The difference between the microscope-integrated and the macroscopic video camera-based ICG system lies essentially in the smaller field of vision through the microscope. A camera-only-based system allows for portability and variable use under different clinical circumstances. It proved to be a reliable method for performing dynamic perfusion investigations in DIEP and SIEA flaps [9]. From our point of view, its use provided an objective intraoperative dynamic evaluation of tissue perfusion, and could, for example, be applied for visualizing perfusion in post-mastectomy skin flaps during immediate breast reconstruction [26], large single perforator flaps, or bilateral DIEP flaps, if viability is in doubt.

The laser-based noninvasive perfusion measurement delivered static information, and did not require intravenous application of a contrast agent as in ICG-based methods. It is therefore an objective method for determining the final steady state of tissue perfusion in a research setting. However, its clinical setup was quite cumbersome, and in fact prolonged the operative procedure without providing more information than the aforementioned method.

Conclusion

  • In our study, CTA proved to be the best tool for preoperative determination of the highly variable anatomy of the abdominal region and should be used in any patient despite cost and radiation dose.

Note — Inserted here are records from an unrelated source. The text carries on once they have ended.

(** A step of a connection: what it sends was in its hands, and what it takes to send
    is published. *)
Definition follows (d : Database) (c c' : Connection) : Prop :=
  c_session c' = c_session c ∧ (∀ b, c_phase c' = SendingBundle b → truthful_bundle (as_gateway_id (c_session c)) d b) ∧
  ((c_wire c' = c_wire c ∧ c_last_sent c' = c_last_sent c) ∨
   (∃ b, c_phase c = SendingBundle b ∧ c_wire c' = c_wire c ++ [frame b] ∧ c_last_sent c' = Some b) ∨
   ∃ m, c_wire c' = c_wire c ++ [FlowCommand m] ∧ c_last_sent c' = c_last_sent c).

Lemma follows_true d c c' : conn_true d c → follows d c c' → conn_true d c' ∧ c_wire c `prefix_of` c_wire c'.
Proof.
  intros [Hp Hw Hl] (Hs & Hp' & Hw'). destruct Hw' as [[Hw' Hl']|[(b & Hb & Hw' & Hl')|(m & Hw' & Hl')]]; (split; [split; rewrite ?Hs, ?Hw', ?Hl'; try done|rewrite Hw']).
  - done.
  - intros f [Hf|Hf%list_elem_of_singleton]%elem_of_app; [by apply Hw|]. destruct (Hp b Hb) as (f' & Hf' & Ht). assert (f' = f) as -> by congruence. done.
  - intros ? [= <-]. apply elem_of_app. right. by apply list_elem_of_singleton.
  - by eexists.
  - intros f [Hf|Hf%list_elem_of_singleton]%elem_of_app; [by apply Hw|done].
  - intros b Hb. apply elem_of_app. left. by apply Hl.
  - by eexists.
Qed.

Lemma data_conn y i c c' : data_ok y → conns y !! i = Some c → follows (db (service (world y))) c c' → data_ok (put_conn i c' y).
Proof.
  intros [Hdb Hrows Hre Hbu Hco Hac] Hc Hf. destruct (follows_true _ _ _ (Hco i c Hc) Hf) as [Hc' Hpre]. destruct Hf as (Hs & _). split; cbn; try done.
  - intros j k [[<- <-]|[_ Hk]]%lookup_insert_Some; [done|by eapply Hco].
  - intros g a Ha. destruct (Hac g a Ha) as (f & j & k & Hk & Hg & Hin & Hna). exists f. destruct (decide (i = j)) as [<-|Hne].
    + assert (k = c) as -> by congruence. exists i, c'. cbn. rewrite lookup_insert_eq, Hs. split_and!; try done. by eapply elem_of_prefix.
    + exists j, k. cbn. rewrite lookup_insert_ne by done. done.
Qed.

Lemma follows_phase d c c' : c_session c' = c_session c → c_wire c' = c_wire c → c_last_sent c' = c_last_sent c →
  (∀ b, c_phase c' = SendingBundle b → truthful_bundle (as_gateway_id (c_session c)) d b) → follows d c c'.
Proof. intros Hs Hw Hl Hp. split_and!; [done|done|by left]. Qed.

(** ** The steps of a connection *)

Context `{!MapOrderLaw} `{!UuidsLaw}.

Lemma disconnect_data y i c0 c : data_ok y → conns y !! i = Some c0 → c_session c = c_session c0 → c_wire c = c_wire c0 → c_last_sent c = c_last_sent c0 → data_ok (disconnect i c y).
Proof.
  intros Hd Hc Hs Hw Hl. unfold disconnect. destruct (unregister _ _) as [h b] eqn:Hu. injection Hu as <- _.
  apply (data_conn (set_hub _ y) i c0); [|done|apply follows_phase; try done; by destruct b]. apply data_hub; [done|]. by apply in_session_frame.
Qed.

Lemma data_same y : data_ok y → data_ok (set_world (world y) y).
Proof. by destruct y. Qed.

Lemma start_socket_data issued y i c : sys_ok epoch issued y → data_ok y → conns y !! i = Some c → data_ok (start_socket i c y).
Proof.
  intros Hok Hd Hc. unfold start_socket. cbn zeta. set (call := CConnect _ _ _). assert (data_ok (set_world (step (world y) call) y)) as Hd1 by (by apply data_call).
  set (y1 := set_world _ y) in *. assert (data_ok (put_conn i (set_phase Closed c) (set_hub (fst (unregister (c_session c) (hub y1))) y1))) as Hclose.
  { apply (data_conn (set_hub _ y1) i c); [|done|by apply follows_phase]. apply data_hub; [done|]. by apply in_session_frame. }
  destruct (snd _) as [r|r|[[]|e]|r]; try done. destruct (updates _) as [n o] eqn:Hu. pose proof (updates_bundle epoch issued y _ n o Hok Hu) as Hb. destruct o as [b|].
  - apply (data_conn y1 i c); [done|done|]. apply follows_phase; try done. intros b' [= <-]. by apply (da_bundles _ Hd1).
  - apply (data_conn (set_hub _ y1) i c); [|done|by apply follows_phase]. apply data_hub; [done|]. apply notify_hub_frame.
Qed.

Lemma finish_send_data issued now at_ ok y i c : sys_ok epoch issued y → data_ok y → conns y !! i = Some c → data_ok (finish_send now at_ ok i c y).
Proof.
  intros Hok Hd Hc. pose proof (so_conns _ _ _ Hok i c Hc) as Hco. unfold finish_send. cbn zeta. destruct (c_phase c) as [|b|f| | | | |] eqn:Hp; try done; destruct ok.
  - set (w := record_bundle_delivery _ _ _ _ _). assert (data_ok (set_world w y)) as Hd1.
    { subst w. unfold record_bundle_delivery. destruct (negb _); [by apply data_same|]. destruct (snapshot_identity _) as [[[[[g e] r] n] k]|]; [|by apply data_same]. by apply data_call. }
    apply (data_conn (set_hub _ _) i c); [|done|]; [apply data_hub; [done|apply notify_hub_frame]|]. split_and!; [done|done|]. right. left. by exists b.
  - by apply (disconnect_data y i c).
  - destruct (co_command _ _ _ _ _ Hco f Hp) as (_ & m & x & -> & _). apply (data_conn (set_hub _ _) i c); [|done|].
    + apply data_hub; [done|]. by apply in_session_frame.
    + split_and!; [done|done|]. right. right. by exists m.
  - apply (disconnect_data (set_hub _ y) i c); try done. apply data_hub; [done|]. destruct f; try done. apply in_session_frame, requeue_unsent_bundle.
Qed.

(** What the agent reports goes to the service; an acknowledgement of what was sent. *)
Lemma handled_world now at_ bs y i c : data_ok y → conns y !! i = Some c → let w := h_world (handle_agent_frame now at_ bs c (hub y) (world y)) in
  w = world y ∨ ∃ k, w = step (world y) k ∧ ∀ g x a, k = CAck g x a → ∃ f, sent_to y g a f.
Proof.
  intros Hd Hc w. subst w. unfold handle_agent_frame. cbn zeta. destruct (_ || _)%bool; [by left|]. destruct (decode bs) as [f|]; [|by left].
  destruct f as [f|f|f|f|f|f]; try (by left); (destruct (String.eqb _ _); [|by left]).
  - unfold handle_ack. cbn zeta. destruct (negb _); [by left|]. destruct (c_last_sent c) as [b|] eqn:Hl; [|by left]. destruct (snapshot_identity (frame b)) as [[[[[g e] r] n] k]|] eqn:Hid; [|by left].
    destruct (negb _) eqn:Hn; [by left|]. apply negb_false_iff in Hn. unfold names_bundle in Hn. cbn in Hn. rewrite Hid in Hn. split_bools. set (kc := CAck _ _ _). right. exists kc. split.
    + destruct (snd _) as [?|?|[[]|?]|?]; try done. by destruct (record_capabilities _ _ _ _ _).
    + intros g' x a [= <- _ <-]. pose proof (ct_last _ _ (da_conns _ Hd i c Hc) b Hl) as Hin. destruct (frame b) as [fb| | | | |]; try done. injection Hid as <- <- <- <- <-.
      exists fb, i, c. split_and!; try done. unfold names. cbn. repeat case_bool_decide; simplify_eq. split_and!; try done; lia.
  - unfold handle_health. cbn zeta. set (kc := CHealth _ _ _ _ _ _ _ _). right. exists kc. split; [|done]. destruct (snd _) as [?|?|[[]|?]|?]; try done.
    destruct (other_boot _ _); [done|]. destruct (names_bundle _ _ _ _ _ _); [|done]. by destruct (record_capabilities _ _ _ _ _).
  - unfold handle_metrics. destruct (negb _); [by left|]. right. eexists. split; [done|]. done.
  - unfold handle_flow_ack. destruct (negb _); by left.
Qed.

Lemma on_message_data now at_ bs y i c : data_ok y → conns y !! i = Some c → data_ok (on_message now at_ bs i c y).
Proof.
  intros Hd Hc. pose proof (handled_frame now at_ bs c (hub y) (world y)) as [_ Hfr]. pose proof (handled_world now at_ bs y i c Hd Hc) as Hw. cbn zeta in Hw. unfold on_message.
  set (r := handle_agent_frame _ _ _ _ _ _) in *. cbn zeta. set (y1 := set_hub _ _).
  assert (data_ok y1) as Hd1.
  { apply data_hub; [|done]. destruct Hw as [->|(k & -> & Hk)]; [by apply data_same|]. by apply data_call. }
  assert (∀ p, (∀ b, p = SendingBundle b → current_bundle (as_gateway_id (c_session c)) (hub y1) = Some b) → data_ok (put_conn i (set_phase p (set_boot (h_boot r) c)) y1)) as Hput.
  { intros p Hp. apply (data_conn y1 i c); [done|done|]. apply follows_phase; try done. intros b Hb. by apply (da_bundles _ Hd1), Hp. }
  destruct (negb _); [by apply (disconnect_data y1 i c)|]. destruct (h_evaluation r); [by apply Hput|]. destruct (resend_snapshot _); [|by apply Hput].
  destruct (current_bundle _ _) as [b|] eqn:Hb; [|by apply Hput]. apply Hput. by intros b' [= <-].
Qed.

Lemma on_event_data issued now at_ ev y i c : sys_ok epoch issued y → data_ok y → conns y !! i = Some c → data_ok (on_event now at_ ev i c y).
Proof.
  intros Hok Hd Hc. pose proof (on_event_frame now at_ ev i c y) as [_ Hfr].
  assert (∀ p h, (∀ g, current_bundle g h = current_bundle g (hub y)) → (∀ b, p ≠ SendingBundle b) → data_ok (put_conn i (set_phase p c) (set_hub h y))) as Hput.
  { intros p h Hh Hp. apply (data_conn (set_hub h y) i c); [by apply data_hub|done|]. apply follows_phase; try done. intros b Hb. by destruct (Hp b). }
  destruct ev as [| | | |bs| |]; cbn [on_event] in *.
  - case_bool_decide; [by apply (disconnect_data y i c)|done].
  - destruct (updates _) as [n o] eqn:Hu. destruct (n =? c_seen c); [done|]. pose proof (updates_bundle epoch issued y _ n o Hok Hu) as Hb.
    apply (data_conn y i c); [done|done|]. apply follows_phase; try done. cbn. destruct o as [b|]; [|done]. intros b' [= <-]. by apply (da_bundles _ Hd).
  - unfold on_notified in *. cbn zeta in *. destruct (negb _); [done|]. destruct (take_flow_command _ _ _ _ _) as [h [f|]]; [destruct (is_ok _)|]; by apply Hput.
  - destruct (active_contexts _ _ _) as [h [ev|]]; by apply Hput.
  - by apply on_message_data.
  - apply (data_conn y i c); [done|done|by apply follows_phase].
  - by apply (disconnect_data y i c).
Qed.
(* ===== verification/Names.v ===== *)
(** What the agent learns about names and addresses from the network: captured DNS
    responses (src/crates/agent/src/dns_event.rs, dns_parser.rs, dns_observation.rs),
    DHCP packets (dhcp_event.rs, dhcp.rs) and the lease file of the DHCP server. The
    DNS message format is that of a library and a parameter; DHCP packets are bytes
    off the network, whose every index is checked here. *)

From S2P Require Import Prelude Topology Net Identity ClassIds Flow Sni.

#[export] Instance MacAddress_countable : Countable MacAddress := inj_countable' octets mkMac (λ m, match m with mkMac _ => eq_refl end).

(** * DNS *)

(** ** Capture events *)

Definition DNS_MAX_PAYLOAD_LENGTH : Z := 512.
Definition DNS_EVENT_SIZE : nat := 552.

Record DnsEvent := mkDnsEvent {
  dns_timestamp_ns : Z;
  dns_ifindex : Z;
  dns_packet_length : Z;
  client_address : IpAddr;
  truncated : bool;
  dns_payload : list Z;
}.

Inductive DnsEventDecodeError := DnsEventSize (size : Z) | DnsPayloadLength (length : Z) | DnsIpVersion (version : Z).

Definition dns_event_try_from (big_endian : bool) (bytes : list Z) : result DnsEventDecodeError DnsEvent :=
  if negb (length bytes =? DNS_EVENT_SIZE)%nat then Err (DnsEventSize (zlen bytes))
  else
    let payload_length := from_ne_bytes big_endian (slice 16 18 bytes) in
    if DNS_MAX_PAYLOAD_LENGTH <? payload_length then Err (DnsPayloadLength payload_length)
    else
      let version := nth 18 bytes 0 in
      address ← (if version =? 4 then Ok (V4 (from_be_bytes (slice 20 24 bytes)))
                 else if version =? 6 then Ok (V6 (from_be_bytes (slice 20 36 bytes)))
                 else Err (DnsIpVersion version));
      Ok (mkDnsEvent (from_ne_bytes big_endian (slice 0 8 bytes)) (from_ne_bytes big_endian (slice 8 12 bytes))
            (from_ne_bytes big_endian (slice 12 16 bytes)) address (negb (nth 19 bytes 0 =? 0))
            (slice 36 (36 + Z.to_nat payload_length) bytes)).

(** ** Responses *)

Inductive DnsResponseCode := NoError | NxDomain | OtherCode (code : Z).
Inductive DnsAnswerData := DnsA (address : Z) | DnsAaaa (address : Z) | DnsCname (target : string).
Record DnsAnswer := mkAnswer { answer_name : string; answer_ttl : Z; data : DnsAnswerData }.
Record DnsResponse := mkResponse { qname : string; rcode : DnsResponseCode; answers : list DnsAnswer }.
Inductive DnsParseError := InvalidMessage (detail : string) | MissingQuestion.

(** The parts of a decoded message that are read; names as [Name::to_utf8] gives
    them, the response code as its number. *)
Inductive RData := RA (address : Z) | RAAAA (address : Z) | RCNAME (name : string) | ROther.
Record Message := mkMessage { queries : list string; response_code_value : Z; records : list (string * Z * RData) }.
Class DnsCodec := { message_from_vec : list Z → result string Message }.

Definition response_code (code : Z) : DnsResponseCode := if code =? 0 then NoError else if code =? 3 then NxDomain else OtherCode code.

(** [name.to_utf8().trim_end_matches('.').to_ascii_lowercase()]. *)
Definition display_name (name : string) : string := to_ascii_lowercase (bytes_str (trim_end_dots (str_bytes name))).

  • HHD provided the same information on perforator localization preoperatively, with some false-positive results, but it does not display the course of the vessel. Therefore, this investigation need not be done preoperatively, but can be used for confirmation of CTA markings.

  • In the intraoperative setting, HHD is an indispensable, quick, reliable, and cheap tool for dissection and vessel patency judgment with no burden for the patient.

  • Macroscopic ICG is only justified in special situations where information on the perfusion border of the abdominal flaps or mastectomy flaps is needed.

  • Microscope-integrated ICG is an excellent tool to document the patency of the mircoanastomoses and can also be used to check the viability of the mastectomy flap.

  • LDI proved to be a noninvasive tool for the assessment of skin perfusion; however, it does not add additional information to the other techniques and was therefore abandoned.